OverThink: The Number of Zeros at the End of a Factorial.
Bill C
Posted on August 1, 2021
This is a deep dive into an interview question that explores several solutions, how you might get from one solution to another, and how you might weigh up which solution is right in which circumstance.
To provide some background about how this article came about, every week cassidoo puts out a newsletter that has some great content in it. A regular feature that I enjoy is the interview question (btw, a place that hits you with a weird question like this in your interview is maybe not interviewing in the best way, but its still pretty common and the idea of an 'interview question' makes sense to folks familiar with it so we're probably stuck with the concept for some time to come).
I use these little problems to practice a language I'm trying to learn, which at the moment is Scala3 (previously known as dotty, a language that is still a work in progress to some extent and whose tooling is not fully developed).

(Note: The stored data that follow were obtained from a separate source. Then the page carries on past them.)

(** C10: when each player's candidate is the cell the other one stands on,
    the candidates differ, so the head-on rule does not apply; both cells
    have just become trails, both moves are refused, and the game ends with
    no winner and both players where they were. *)
Theorem swap_kills_both (b : t) (m1 m2 : option vec) :
  standing b ->
  p1 b <> p2 b ->
  passes_validation (direction1 b m1) = true ->
  passes_validation (direction2 b m2) = true ->
  candidate1 b m1 = p2 b ->
  candidate2 b m2 = p1 b ->
  vec_eqb (candidate1 b m1) (candidate2 b m2) = false /\
  valid_move (mark_trails b).2 (candidate1 b m1) = false /\
  valid_move (mark_trails b).2 (candidate2 b m2) = false /\
  update m1 m2 b =
    (Ok false, set_winner None (set_gameover true (mark_trails b).2)) /\
  gameover (after_update b m1 m2) = true /\
  winner (after_update b m1 m2) = None /\
  p1 (after_update b m1 m2) = p1 b /\
  p2 (after_update b m1 m2) = p2 b.
Proof.
  intros Hst Hne H1 H2 Hc1 Hc2.
  assert (vec_eqb (candidate1 b m1) (candidate2 b m2) = false) as Hho.
  { apply vec_eqb_neq. congruence. }
  destruct (mark_trails_standing b Hst) as (a1 & a2 & E1 & E2 & E6).
  assert (valid_move (set_board a2 b) (p2 b) = false) as Hv2.
  { apply not_true_is_false. intros [Hg Hc]%valid_move_iff. simpl in *.
    rewrite (in_grid_setitem _ _ _ _ _ E2) in Hg.
    rewrite (setitem_cell_same _ _ _ _ E2 Hg) in Hc. done. }
  assert (valid_move (set_board a2 b) (p1 b) = false) as Hv1.
  { apply not_true_is_false. intros [Hg Hc]%valid_move_iff. simpl in *.
    rewrite (in_grid_setitem _ _ _ _ _ E2) in Hg.
    rewrite (in_grid_setitem _ _ _ _ _ E1) in Hg.
    pose proof (setitem_cell_same _ _ _ _ E1 Hg) as Hc1'.
    destruct (setitem_cell_cases _ _ _ (p1 b) _ _ E2 Hc1') as [Hx|Hx];
      rewrite Hx in Hc; done. }
  unfold after_update.
  rewrite update_eq, H1, H2, Hho, E6, Hc1, Hc2. simpl.
  rewrite try_move1_eq, Hv2, try_move2_eq, Hv1, settle_eq. done.
Qed.

(** ** Counting cells *)

Lemma count_insert (l : list Z) (k : nat) (old new v : Z) :
  l !! k = Some old ->
  (length (filter (fun c => c = v) (<[k := new]> l))
   + (if decide (old = v) then 1 else 0)
   = length (filter (fun c => c = v) l)
     + (if decide (new = v) then 1 else 0))%nat.
Proof.
  revert k. induction l as [|x l IH]; intros [|k] Hk; try done.
  - injection Hk as ->. simpl. rewrite !filter_cons.
    destruct (decide (new = v)), (decide (old = v)); simpl; lia.
  - simpl in *. rewrite !filter_cons. specialize (IH k Hk).
    destruct (decide (x = v)); simpl; lia.
Qed.

Lemma count_replicate (n : nat) (c v : Z) :
  c <> v -> length (filter (fun c => c = v) (replicate n c)) = 0%nat.
Proof.
  intros Hne. induction n as [|n IH]; [done|].
  simpl. rewrite filter_cons. by destruct (decide (c = v)).
Qed.

Lemma count_put (a : ndarray) (p : vec) (old new v : Z) :
  cell a p = Some old ->
  (count_cells v (put a p new) + (if decide (old = v) then 1 else 0)
   = count_cells v a + (if decide (new = v) then 1 else 0))%nat.
Proof. intros Hc. unfold count_cells, put. simpl. by apply count_insert. Qed.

In my code snippets in this article, I've tried to avoid using confusing idioms and syntax, so even if you're not familiar with Scala, you can probably still get the gist.
This week the question was
Given a positive integer n, write a function that finds the number of zeros at the end of n! in base 10.
I'm going to talk about 4 different solutions to this (well, 6 really), 3 that make sense in different contexts, and a fourth that is basically silly, but which was the reason I decided to write this all out.
Version 0
This version is correct and straightforward.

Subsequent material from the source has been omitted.